**WHAT YOU SHOULD DO:**
The answer must match the material word for word, with every line included.

Segment Open

Lemma stirs_write input m : stirs m (write input m).2.
Proof.
  unfold write. destruct (live m) eqn:Hl; [|apply stirs_refl]. destruct (end_requested m); [apply stirs_refl|]. destruct (is_empty input); [apply stirs_refl|].
  destruct (is_some (flush m)); [apply stirs_refl|]. destruct (_ =? 0); [apply stirs_refl|]. destruct (is_none _); [apply stirs_fail|].
  cbn [snd]. apply stirs_first. by destruct (is_empty (send m)).
Qed.
Lemma stirs_read room m : stirs m (read room m).2.
Proof.
  unfold read. destruct (room =? 0); [apply stirs_refl|]. destruct (_ && negb (force_send m)).
  - set (m1 := touch _). assert (H1 : touched 1 m m1) by (by apply touched_first). destruct (negb _).
    + apply (touched_stirs 2); [lia|]. apply (touched_next 1). by apply (touched_same 1 m m1).
    + apply (touched_stirs 1) in H1; [|lia]. destruct (error m1); [done|]. destruct (discarding m1 || _); [done|]. by destruct (end_received m1).
  - destruct (negb _); [by apply stirs_first|]. pose proof (stirs_refl m). destruct (error m); [done|]. destruct (discarding m || _); [done|]. by destruct (end_received m).
Qed.
Lemma stirs_start_flush m : stirs m (start_flush m).2.
Proof.
  unfold start_flush. destruct (live m); [|apply stirs_refl]. destruct (flush m); [apply stirs_refl|]. destruct (end_sent m); [apply stirs_refl|].
  destruct (ok_or _ _) as [serial|]; [|apply stirs_refl]. destruct (ok_or _ _); [by apply stirs_first|].
  right. exists (now m), (io m), serial. split; [by destruct m|by left].
Qed.
Lemma end_write_spec m : (end_write m).2 = m \/ touched 1 m (end_write m).2.
Proof. unfold end_write. destruct (live m); [|by left]. destruct (end_requested m); [by left|]. right. by apply touched_first. Qed.
Lemma stirs_start_close m : stirs m (start_close m).2.
Proof.
  unfold start_close. destruct (is_some (completed m)); [apply stirs_refl|]. destruct (live m) eqn:Hl; [|apply stirs_refl].
  destruct (negb _); [apply stirs_refl|]. destruct (is_some (close_deadline m)); [apply stirs_refl|].
  set (m1 := _ <| recv := [] |>). assert (E1 : same_mark m m1) by done. assert (El : live m1 = live m) by done.
  assert (He : (end_write m1).1 = Ok tt). { unfold end_write. rewrite El, Hl. by destruct (end_requested m1). }
  pose proof (end_write_spec m1) as H. destruct (end_write m1) as [r m2]. cbn in He, H. subst r. cbn [snd]. destruct H as [->|H]; [by apply stirs_first|].
  apply (touched_stirs 2); [lia|]. apply (touched_next 1). destruct H as [H1 H2], E1 as [E1 E2]. split; [by rewrite H1, E1|by rewrite H2, E2].
Qed.
Lemma stirs_complete disposition facts failure m : stirs m (complete_close_with_failure disposition facts failure m).2.
Proof.
  unfold complete_close_with_failure. destruct (live m); [|apply stirs_refl]. destruct (negb _); [apply stirs_refl|]. destruct (_ || _); [apply stirs_refl|].
  destruct (is_some (close_pending m)); [apply stirs_refl|]. destruct (map_err _ _); [by apply stirs_first|apply stirs_refl].
Qed.
Lemma stirs_fail_terminal failure m : stirs m (fail_terminal failure m).2.
Proof.
  unfold fail_terminal. destruct (live m) eqn:Hl; [|apply stirs_refl]. destruct (negb _); [apply stirs_refl|]. destruct (map_err _ _); [|apply stirs_refl].
  apply (touched_stirs 1); [lia|]. set (m1 := m <| failure_facts := _ |>).
  apply (touched_same 1 m (fail (StreamError.PeerFailed (Failure.code failure) (Failure.effect failure)) false m1)); [done|].
  apply touched_fail; [done|]. by apply live_not_over in Hl.
Qed.
Lemma stirs_disconnect m : stirs m (disconnect m).
Proof.
  unfold disconnect. destruct (over m) eqn:Ho.
  - unfold fail. unfold over in Ho. rewrite Ho. by apply stirs_first.
  - apply (touched_stirs 2); [lia|]. apply (touched_next 1).
    apply (touched_same 1 m (fail StreamError.CarrierLost false m)); [done|]. by apply touched_fail.
Qed.
Lemma expire_io_spec m : let r := expire_io_if_due m in (is_ok r.1 = true /\ r.2 = m) \/ (is_ok r.1 = false /\ r.2 = fail StreamError.Timeout true m).
Proof. unfold expire_io_if_due. destruct (_ || _); [by right|by left]. Qed.
Lemma idle_io m i : idle_change m (m <| io := i |>).
Proof. exists (now m), i, (flush_serial m). split; [by destruct m|by left]. Qed.
Lemma stirs_set_io_state state m : stirs m (set_io_state state m).2.
Proof.
  unfold set_io_state. destruct (negb _); [apply stirs_refl|]. destruct (live m) eqn:Hl; [|apply stirs_refl]. destruct (_ || _); [apply stirs_refl|].
  pose proof (expire_io_spec m) as He. destruct (expire_io_if_due m) as [[[]|e] m1]; cbn in He.
  - destruct He as [[_ ->]|[? _]]; [|done]. set (m2 := m <| io := _ |>). destruct (bool_decide _); [right; apply idle_io|].
    destruct (IoClock.due _ _); [|right; apply idle_io]. apply (touched_stirs 1); [lia|]. apply touched_fail; [done|]. by apply live_not_over in Hl.
  - destruct He as [[? _]|[_ ->]]; [done|]. apply stirs_fail.
Qed.
Lemma stirs_record bytes m : stirs m (record_io_progress bytes m).2.
Proof.
  unfold record_io_progress. destruct (negb _); [apply stirs_refl|]. destruct (live m) eqn:Hl; [|apply stirs_refl]. destruct (_ || _); [apply stirs_refl|].
  pose proof (expire_io_spec m) as He. destruct (expire_io_if_due m) as [[[]|e] m1]; cbn in He.
  - destruct He as [[_ ->]|[? _]]; [|done]. destruct (IoClock.progress _ _ _ _); [right; apply idle_io|apply stirs_refl].
  - destruct He as [[? _]|[_ ->]]; [done|]. apply stirs_fail.
Qed.
Lemma stirs_advance n m : stirs m (advance n m).
Proof.
  unfold advance. destruct (n <? now m) eqn:Hn; [apply stirs_refl|]. apply Z.ltb_ge in Hn. set (m1 := m <| now := n |>).
  assert (Hidle : due m1 = due m \/ over m = true -> idle_change m m1).
  { intros H. exists n, (io m), (flush_serial m). split; [by destruct m|done]. }
  destruct (_ || is_some (completed m1)) eqn:Ho; [right; apply Hidle; by right|].
  destruct (_ || IoClock.due _ _); [apply (touched_stirs 1); [lia|]; by apply touched_fail|].
  destruct (negb _ && _) eqn:Hd; [by apply stirs_first|]. right. apply Hidle. left. unfold due. change (batch_deadline m1) with (batch_deadline m) in *.
  destruct (batch_deadline m) as [at_|]; cbn in *; [|done]. destruct (Z.leb_spec at_ (now m)); destruct (Z.leb_spec at_ n); done || lia.
Qed.
Lemma stirs_next_message m : stirs m (next_message m).2.
Proof.
  unfold next_message. destruct (terminal_message m); [by apply stirs_first|]. destruct (_ || _); [apply stirs_refl|].
  destruct (is_some_and _ _); [by apply stirs_first|]. destruct (_ <? _); [by apply stirs_first|]. destruct (close_pending m); [by apply stirs_first|].
  destruct (opt_filter _ _); [by apply stirs_first|]. destruct (negb (is_empty (send m)) && _ && _).
  { cbn [snd]. apply stirs_first. by case_match. }
  destruct (_ && _ && is_empty (send m)); [by apply stirs_first|]. destruct (_ && negb (close_sent m)); [by apply stirs_first|apply stirs_refl].
Qed.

Segment Closed

**TASK ANSWER:**
Lemma stirs_write input m : stirs m (write input m).2.
Proof.
  unfold write. destruct (live m) eqn:Hl; [|apply stirs_refl]. destruct (end_requested m); [apply stirs_refl|]. destruct (is_empty input); [apply stirs_refl|].
  destruct (is_some (flush m)); [apply stirs_refl|]. destruct (_ =? 0); [apply stirs_refl|]. destruct (is_none _); [apply stirs_fail|].
  cbn [snd]. apply stirs_first. by destruct (is_empty (send m)).
Qed.
Lemma stirs_read room m : stirs m (read room m).2.
Proof.
  unfold read. destruct (room =? 0); [apply stirs_refl|]. destruct (_ && negb (force_send m)).
  - set (m1 := touch _). assert (H1 : touched 1 m m1) by (by apply touched_first). destruct (negb _).
    + apply (touched_stirs 2); [lia|]. apply (touched_next 1). by apply (touched_same 1 m m1).
    + apply (touched_stirs 1) in H1; [|lia]. destruct (error m1); [done|]. destruct (discarding m1 || _); [done|]. by destruct (end_received m1).
  - destruct (negb _); [by apply stirs_first|]. pose proof (stirs_refl m). destruct (error m); [done|]. destruct (discarding m || _); [done|]. by destruct (end_received m).
Qed.
Lemma stirs_start_flush m : stirs m (start_flush m).2.
Proof.
  unfold start_flush. destruct (live m); [|apply stirs_refl]. destruct (flush m); [apply stirs_refl|]. destruct (end_sent m); [apply stirs_refl|].
  destruct (ok_or _ _) as [serial|]; [|apply stirs_refl]. destruct (ok_or _ _); [by apply stirs_first|].
  right. exists (now m), (io m), serial. split; [by destruct m|by left].
Qed.
Lemma end_write_spec m : (end_write m).2 = m \/ touched 1 m (end_write m).2.
Proof. unfold end_write. destruct (live m); [|by left]. destruct (end_requested m); [by left|]. right. by apply touched_first. Qed.
Lemma stirs_start_close m : stirs m (start_close m).2.
Proof.
  unfold start_close. destruct (is_some (completed m)); [apply stirs_refl|]. destruct (live m) eqn:Hl; [|apply stirs_refl].
  destruct (negb _); [apply stirs_refl|]. destruct (is_some (close_deadline m)); [apply stirs_refl|].
  set (m1 := _ <| recv := [] |>). assert (E1 : same_mark m m1) by done. assert (El : live m1 = live m) by done.
  assert (He : (end_write m1).1 = Ok tt). { unfold end_write. rewrite El, Hl. by destruct (end_requested m1). }
  pose proof (end_write_spec m1) as H. destruct (end_write m1) as [r m2]. cbn in He, H. subst r. cbn [snd]. destruct H as [->|H]; [by apply stirs_first|].
  apply (touched_stirs 2); [lia|]. apply (touched_next 1). destruct H as [H1 H2], E1 as [E1 E2]. split; [by rewrite H1, E1|by rewrite H2, E2].
Qed.
Lemma stirs_complete disposition facts failure m : stirs m (complete_close_with_failure disposition facts failure m).2.
Proof.
  unfold complete_close_with_failure. destruct (live m); [|apply stirs_refl]. destruct (negb _); [apply stirs_refl|]. destruct (_ || _); [apply stirs_refl|].
  destruct (is_some (close_pending m)); [apply stirs_refl|]. destruct (map_err _ _); [by apply stirs_first|apply stirs_refl].
Qed.
Lemma stirs_fail_terminal failure m : stirs m (fail_terminal failure m).2.
Proof.
  unfold fail_terminal. destruct (live m) eqn:Hl; [|apply stirs_refl]. destruct (negb _); [apply stirs_refl|]. destruct (map_err _ _); [|apply stirs_refl].
  apply (touched_stirs 1); [lia|]. set (m1 := m <| failure_facts := _ |>).
  apply (touched_same 1 m (fail (StreamError.PeerFailed (Failure.code failure) (Failure.effect failure)) false m1)); [done|].
  apply touched_fail; [done|]. by apply live_not_over in Hl.
Qed.
Lemma stirs_disconnect m : stirs m (disconnect m).
Proof.
  unfold disconnect. destruct (over m) eqn:Ho.
  - unfold fail. unfold over in Ho. rewrite Ho. by apply stirs_first.
  - apply (touched_stirs 2); [lia|]. apply (touched_next 1).
    apply (touched_same 1 m (fail StreamError.CarrierLost false m)); [done|]. by apply touched_fail.
Qed.
Lemma expire_io_spec m : let r := expire_io_if_due m in (is_ok r.1 = true /\ r.2 = m) \/ (is_ok r.1 = false /\ r.2 = fail StreamError.Timeout true m).
Proof. unfold expire_io_if_due. destruct (_ || _); [by right|by left]. Qed.
Lemma idle_io m i : idle_change m (m <| io := i |>).
Proof. exists (now m), i, (flush_serial m). split; [by destruct m|by left]. Qed.
Lemma stirs_set_io_state state m : stirs m (set_io_state state m).2.
Proof.
  unfold set_io_state. destruct (negb _); [apply stirs_refl|]. destruct (live m) eqn:Hl; [|apply stirs_refl]. destruct (_ || _); [apply stirs_refl|].
  pose proof (expire_io_spec m) as He. destruct (expire_io_if_due m) as [[[]|e] m1]; cbn in He.
  - destruct He as [[_ ->]|[? _]]; [|done]. set (m2 := m <| io := _ |>). destruct (bool_decide _); [right; apply idle_io|].
    destruct (IoClock.due _ _); [|right; apply idle_io]. apply (touched_stirs 1); [lia|]. apply touched_fail; [done|]. by apply live_not_over in Hl.
  - destruct He as [[? _]|[_ ->]]; [done|]. apply stirs_fail.
Qed.
Lemma stirs_record bytes m : stirs m (record_io_progress bytes m).2.
Proof.
  unfold record_io_progress. destruct (negb _); [apply stirs_refl|]. destruct (live m) eqn:Hl; [|apply stirs_refl]. destruct (_ || _); [apply stirs_refl|].
  pose proof (expire_io_spec m) as He. destruct (expire_io_if_due m) as [[[]|e] m1]; cbn in He.
  - destruct He as [[_ ->]|[? _]]; [|done]. destruct (IoClock.progress _ _ _ _); [right; apply idle_io|apply stirs_refl].
  - destruct He as [[? _]|[_ ->]]; [done|]. apply stirs_fail.
Qed.
Lemma stirs_advance n m : stirs m (advance n m).
Proof.
  unfold advance. destruct (n <? now m) eqn:Hn; [apply stirs_refl|]. apply Z.ltb_ge in Hn. set (m1 := m <| now := n |>).
  assert (Hidle : due m1 = due m \/ over m = true -> idle_change m m1).
  { intros H. exists n, (io m), (flush_serial m). split; [by destruct m|done]. }
  destruct (_ || is_some (completed m1)) eqn:Ho; [right; apply Hidle; by right|].
  destruct (_ || IoClock.due _ _); [apply (touched_stirs 1); [lia|]; by apply touched_fail|].
  destruct (negb _ && _) eqn:Hd; [by apply stirs_first|]. right. apply Hidle. left. unfold due. change (batch_deadline m1) with (batch_deadline m) in *.
  destruct (batch_deadline m) as [at_|]; cbn in *; [|done]. destruct (Z.leb_spec at_ (now m)); destruct (Z.leb_spec at_ n); done || lia.
Qed.
Lemma stirs_next_message m : stirs m (next_message m).2.
Proof.
  unfold next_message. destruct (terminal_message m); [by apply stirs_first|]. destruct (_ || _); [apply stirs_refl|].
  destruct (is_some_and _ _); [by apply stirs_first|]. destruct (_ <? _); [by apply stirs_first|]. destruct (close_pending m); [by apply stirs_first|].
  destruct (opt_filter _ _); [by apply stirs_first|]. destruct (negb (is_empty (send m)) && _ && _).
  { cbn [snd]. apply stirs_first. by case_match. }
  destruct (_ && _ && is_empty (send m)); [by apply stirs_first|]. destruct (_ && negb (close_sent m)); [by apply stirs_first|apply stirs_refl].
Qed.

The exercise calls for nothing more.